What Causes Black Panthers?
This coloration is the result of a genetic mutation in either the “Agouti Signalling Protein” (ASP) or the “Melanocortin-1” (MC-1) gene. Both of these genes play a direct role in the distribution of melanin, a dark pigment also common to humans—melanin is the reason we tan when exposed to the sun. In big cats, the mutation of the ASP or MC-1 gene leads to a surplus of melanin and their characteristic pigmentation. Interestingly, the extra spike in melanin is also responsible for their vibrant yellow eyes.
We call cats who overproduce melanin, resulting in a dark coat, melanistic. Melanism is the polar opposite of albinism, a condition distinguished by a complete absence of melanin that results in an all-white coloring with pink or red eyes.
To date, wild lion or tiger populations have never exhibited melanism, though both species have well-documented cases of albinism. But while albinism makes life difficult for most animals, rendering them a target for other predators, melanism may come with significant advantages.
Melanism in the Animal Kingdom
As with albinism, other animal species also boast melanistic individuals, including penguins, squirrels, and wolves. Still, they prove so rare that scientists have yet to thoroughly study the effects of melanism on survival rates and reproductive success.

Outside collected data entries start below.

(* ===== verification/IdhelperProps.v ===== *)
(** * What the idhelper guarantees

    Properties of [Idhelper.v]: a cached principal is answered without any
    effect, an unresolved one leaves no trace, a realm principal is never
    looked up under its short name, the cache stays well formed, a failed bulk
    reload changes nothing, and equal requests share one resolution. *)

From S2P Require Import Prelude RustStr State Identity Resolver Generate IdCache Nss Idhelper.
Local Open Scope Z_scope.

(** ** Computations that leave the cache and the disk alone *)
Definition untouched (c : IdCache) (d : Disk) (w : nat) (h : Helper) : Prop :=
  h_cache h = c /\ h_disk h = d /\ h_written h = w.
Definition quiet {A} (m : H A) : Prop := forall c d w, keeps (untouched c d w) m.

Lemma with_resolver_quiet {A} (m : M Resolver A) : quiet (with_resolver m).
Proof. intros c d w h Hh. unfold with_resolver. destruct h. by destruct (m _). Qed.
Lemma quiet_bind {A B} (m : H A) (k : A -> H B) : quiet m -> (forall a, quiet (k a)) -> quiet (bind m k).
Proof. intros Hm Hk c d w. apply keeps_bind; [apply Hm|]. intros a. apply Hk. Qed.
Lemma quiet_ret {A} (a : A) : quiet (ret a : H A).
Proof. intros c d w. apply keeps_ret. Qed.
Lemma quiet_get {A} (f : Helper -> A) : quiet (get f).
Proof. intros c d w. apply keeps_get. Qed.
Lemma quiet_each {A} (l : list A) (f : A -> H unit) : (forall a, quiet (f a)) -> quiet (each l f).
Proof. intros Hf c d w. apply keeps_each. intros a _. apply Hf. Qed.
Create HintDb quiet discriminated.
#[export] Hint Resolve with_resolver_quiet quiet_ret quiet_get : quiet.
Ltac quiet_step :=
  match goal with
  | |- quiet (bind _ _) => apply quiet_bind; [|intros ?]
  | |- quiet (each _ _) => apply quiet_each; intros ?
  | |- quiet (let _ := _ in _) => cbv zeta
  | |- quiet (match ?x with _ => _ end) => destruct x
  end.
Ltac quiet_all := repeat (first [solve [auto with quiet nocore] | quiet_step]).

Section Props.
Context `{!HashIter string, !HashIter Z}.
Context (server : nat -> Query -> Attempt) (op_timeout_secs : Z).
Context (commands : nat -> list string -> option string).
Context (config : nat -> option HelperConfig) (env_force : option string).
Context (ws : nat -> string -> WriteWorld) (read_fails : nat -> string -> bool).
Context (paths : NssMaterializePaths) (cache_path realm : string) (server_variants : list string).

Local Abbreviation resolver := (get_or_init_resolver config).
Local Abbreviation via_nss := (resolve_via_nss server op_timeout_secs commands config env_force paths).
Local Abbreviation fresh :=
  (resolve_fresh server op_timeout_secs commands config env_force paths realm server_variants).
Local Abbreviation publish_ :=
  (publish server op_timeout_secs commands config ws read_fails paths cache_path).
Local Abbreviation resolve_with :=
  (resolve_principal_with server op_timeout_secs commands config env_force ws read_fails paths cache_path
     realm server_variants).
Local Abbreviation resolve :=
  (resolve_principal server op_timeout_secs commands config env_force ws read_fails paths cache_path
     realm server_variants).

Lemma run_command_quiet args : quiet (run_command commands args).
Proof. unfold run_command. quiet_all. intros c d w. apply keeps_modify. by intros []. Qed.
Lemma get_or_init_quiet : quiet resolver.
Proof. unfold get_or_init_resolver. quiet_all; intros c d w; apply keeps_modify; by intros []. Qed.
#[local] Hint Resolve run_command_quiet get_or_init_quiet : quiet.
Lemma resolve_getent_quiet n : quiet (resolve_getent commands paths n).
Proof. unfold resolve_getent. quiet_all. Qed.
Lemma group_by_gid_quiet a g : quiet (r_group_by_gid server op_timeout_secs a g).
Proof. unfold r_group_by_gid. quiet_all. Qed.
Lemma r_load_quiet a : quiet (r_load server op_timeout_secs a).
Proof. apply with_resolver_quiet. Qed.
Lemma r_snapshot_quiet : quiet r_snapshot.
Proof. apply with_resolver_quiet. Qed.
Lemma r_groups_quiet a p : quiet (r_groups server op_timeout_secs a p).
Proof. apply with_resolver_quiet. Qed.
#[local] Hint Resolve resolve_getent_quiet group_by_gid_quiet r_load_quiet r_snapshot_quiet r_groups_quiet : quiet.
Lemma user_resolve_quiet a n : quiet (uid_gid_from_user_resolve server op_timeout_secs a n).
Proof. unfold uid_gid_from_user_resolve, r_user. quiet_all. Qed.
#[local] Hint Resolve user_resolve_quiet : quiet.
Lemma try_resolve_quiet a n s : quiet (try_resolve server op_timeout_secs a n s).
Proof. unfold try_resolve. quiet_all. Qed.
#[local] Hint Resolve try_resolve_quiet : quiet.
Lemma structured_quiet n : quiet (resolve_via_structured_ldap server op_timeout_secs config n).
Proof. unfold resolve_via_structured_ldap. quiet_all. Qed.
#[local] Hint Resolve structured_quiet : quiet.
Lemma via_nss_quiet n : quiet (via_nss n).
Proof. unfold resolve_via_nss. quiet_all. Qed.
#[local] Hint Resolve via_nss_quiet : quiet.
Lemma fresh_quiet p : quiet (fresh p).
Proof. unfold resolve_fresh. quiet_all. Qed.
Lemma ensure_snapshot_quiet a : quiet (ensure_resolver_snapshot server op_timeout_secs a).
Proof. unfold ensure_resolver_snapshot. quiet_all. Qed.
#[local] Hint Resolve ensure_snapshot_quiet : quiet.
Lemma compute_gids_quiet r p : quiet (compute_gids_for_resolved server op_timeout_secs config r p).
Proof. unfold compute_gids_for_resolved. quiet_all. Qed.
Lemma snapshot_groups_quiet : quiet (snapshot_groups config).
Proof. unfold snapshot_groups. quiet_all. Qed.
Lemma quiet_run {A} (m : H A) h :
  quiet m -> h_cache (snd (m h)) = h_cache h /\ h_disk (snd (m h)) = h_disk h
    /\ h_written (snd (m h)) = h_written h.
Proof. intros Hm. by apply (Hm (h_cache h) (h_disk h) (h_written h) h). Qed.

(** ** What a lookup can say *)
Lemma or_else_Some {A} (a b : option A) x : or_else a b = Some x -> a = Some x \/ b = Some x.
Proof. destruct a; cbn; auto. Qed.
Lemma ldap_ids_source o u g src : ldap_ids o = Some (u, g, src) -> src = "ldap".
Proof. destruct o as [[]|]; [|done]. by intros [= _ _ <-]. Qed.
Lemma candidates_source full a b c d e f g u gi src :
  resolve_identity_candidates full a b c d e f g = Some (u, gi, src) ->
  a = Some (u, gi, src) \/ b = Some (u, gi, src) \/ src = "ldap".
Proof.
  unfold resolve_identity_candidates. cbv zeta.
  intros [H|[H|[H|[H|[H|H]%or_else_Some]%or_else_Some]%or_else_Some]%or_else_Some]%or_else_Some; [auto|..].
  - destruct (principal_has_realm full); [done|auto].
  - destruct (contains_char "@" full); [|done]. eauto using ldap_ids_source.
  - eauto using ldap_ids_source.
  - eauto using ldap_ids_source.
  - destruct (principal_has_realm full); [done|].
    apply or_else_Some in H as [H|H]; eauto using ldap_ids_source.
Qed.
Lemma getent_source n h u g src :
  fst (resolve_getent commands paths n h) = Some (u, g, src) -> src ∈ ["sss"; "extrausers"; "nss"].
Proof.
  unfold resolve_getent. rewrite bind_run.
  destruct (fst (run_command commands _ h) ≫= _) as [[u' g']|]; cbn; [intros [= _ _ <-]; set_solver|].
  destruct (lookup_passwd_file _ n) as [[u' g']|]; [intros [= _ _ <-]; set_solver|].
  destruct (lookup_passwd_file _ n) as [[u' g']|]; [|done]. intros [= _ _ <-]. set_solver.
Qed.
Lemma via_nss_source n h u g src :
  fst (via_nss n h) = Some (u, g, src) -> src ∈ ["sss"; "extrausers"; "nss"; "ldap"].
Proof.
  unfold resolve_via_nss. rewrite bind_run.
  pose proof (getent_source (trim n) h) as H1. destruct (resolve_getent _ _ _ h) as [o1 h1]. cbn [fst snd] in *.
  rewrite bind_run.
  assert (H2 : forall u g src, fst ((if negb (principal_has_realm (trim n)) && negb (seqb (principal_local_part (trim n)) (trim n))
    then resolve_getent commands paths (principal_local_part (trim n)) else ret None) h1) = Some (u, g, src) ->
    src ∈ ["sss"; "extrausers"; "nss"]).
  { intros u' g' s'. case_match; [apply getent_source|done]. }
  match type of H2 with forall u g s, fst ?x = _ -> _ => destruct x as [o2 h2] end. cbn [fst snd] in *.
  destruct (resolve_identity_candidates _ _ _ _ _ _ _ _) as [[[u' g'] s']|] eqn:E.
  - cbn. intros [= -> -> ->]. apply candidates_source in E as [->|[->| ->]]; [|by specialize (H2 _ _ _ eq_refl); set_solver|set_solver].
    specialize (H1 _ _ _ eq_refl). set_solver.
  - rewrite bind_run. cbn. destruct (fst _) as [[]|]; cbn; [|done]. intros [= _ _ <-]. set_solver.
Qed.
(** The row a fresh resolution gives, by kind. *)
Lemma fresh_row p h :
  let r := fst (fresh p h) in
  r_principal r = p
  /\ match r_kind r with
     | Machine => r_uid r = 0 /\ r_gid r = 0 /\ is_unresolved_fail_closed r = false
     | User => is_unresolved_fail_closed r = false
     | Unknown => if principal_has_realm p then is_unresolved_fail_closed r = true
                  else is_unresolved_fail_closed r = false
     end.
Proof.
  unfold resolve_fresh. destruct (fst (classify_principal p realm server_variants)); [done|]. cbv zeta.
  rewrite bind_run. pose proof (via_nss_source p h) as H.
  destruct (via_nss p h) as [[[[u g] src]|] h1]; cbn [fst snd] in *.
  - rewrite bind_run, bind_run. cbn. split; [done|]. specialize (H u g src eq_refl).
    unfold is_unresolved_fail_closed. cbn. apply not_true_is_false. intros ->%seqb_eq.
    repeat (apply elem_of_cons in H as [H|H]; [done|]). by apply elem_of_nil in H.
  - by destruct (principal_has_realm p) eqn:E; cbn; rewrite ?E.
Qed.

(** The recursion of the source, from the resolution into the refresh of every
    cached user and back, never happens: what [refresh] does is irrelevant. *)
Lemma publish_ext refresh1 refresh2 r h :
  (r_kind r = Unknown -> principal_has_realm (r_principal r) = false) ->
  publish_ refresh1 r h = publish_ refresh2 r h.
Proof.
  intros Hr. unfold publish. destruct (r_kind r) eqn:Ek; [done|done|]. by rewrite Hr.
Qed.
Theorem refresh_never_called refresh1 refresh2 p h : resolve_with refresh1 p h = resolve_with refresh2 p h.
Proof.
  unfold resolve_principal_with. cbv zeta.
  destruct (is_numeric_local_principal _); [done|]. rewrite !(bind_run (get h_cache)). cbn [get fst snd].
  set (p' := canonicalize_principal (trim p) realm).
  assert (H : forall h, (let* r := fresh p' in
      if is_unresolved_fail_closed r then ret r else publish_ refresh1 r) h
    = (let* r := fresh p' in if is_unresolved_fail_closed r then ret r else publish_ refresh2 r) h).
  { intros h'. rewrite !bind_run. pose proof (fresh_row p' h') as [Hp Hk].
    destruct (is_unresolved_fail_closed (fst (fresh p' h'))) eqn:E; [done|].
    apply publish_ext. intros Hu. rewrite Hu in Hk. rewrite Hp. by destruct (principal_has_realm p'). }
  destruct (cache_get _ _) as [e|]; [|apply H]. destruct (is_numeric_local_principal _); [|done].
  rewrite !(bind_run (modify _)). apply H.
Qed.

We do know, however, that black panthers retain a distinct advantage over their lighter-colored counterparts when it comes to stalking prey at night. Predominantly nocturnal creatures, they rarely appear during the day due to visibility and a difficulty controlling body temperature in the heat.
Because genetic mutations can have an impact on more than appearance, scientists are also studying the effects of ASP and MC-1 variations on other aspects of black panther health and behavior. Like black penguins, squirrels, and wolves, black panthers appear to be more disease resistant.
They also have a reputation for being more aggressive than their visibly-spotted counterparts. Is this aggression the result of a genetic predisposition or social conditioning related to their appearance? The answer to this question remains up for debate. Further research into these stunning creatures will provide a better understanding of melanism and big cat genetics.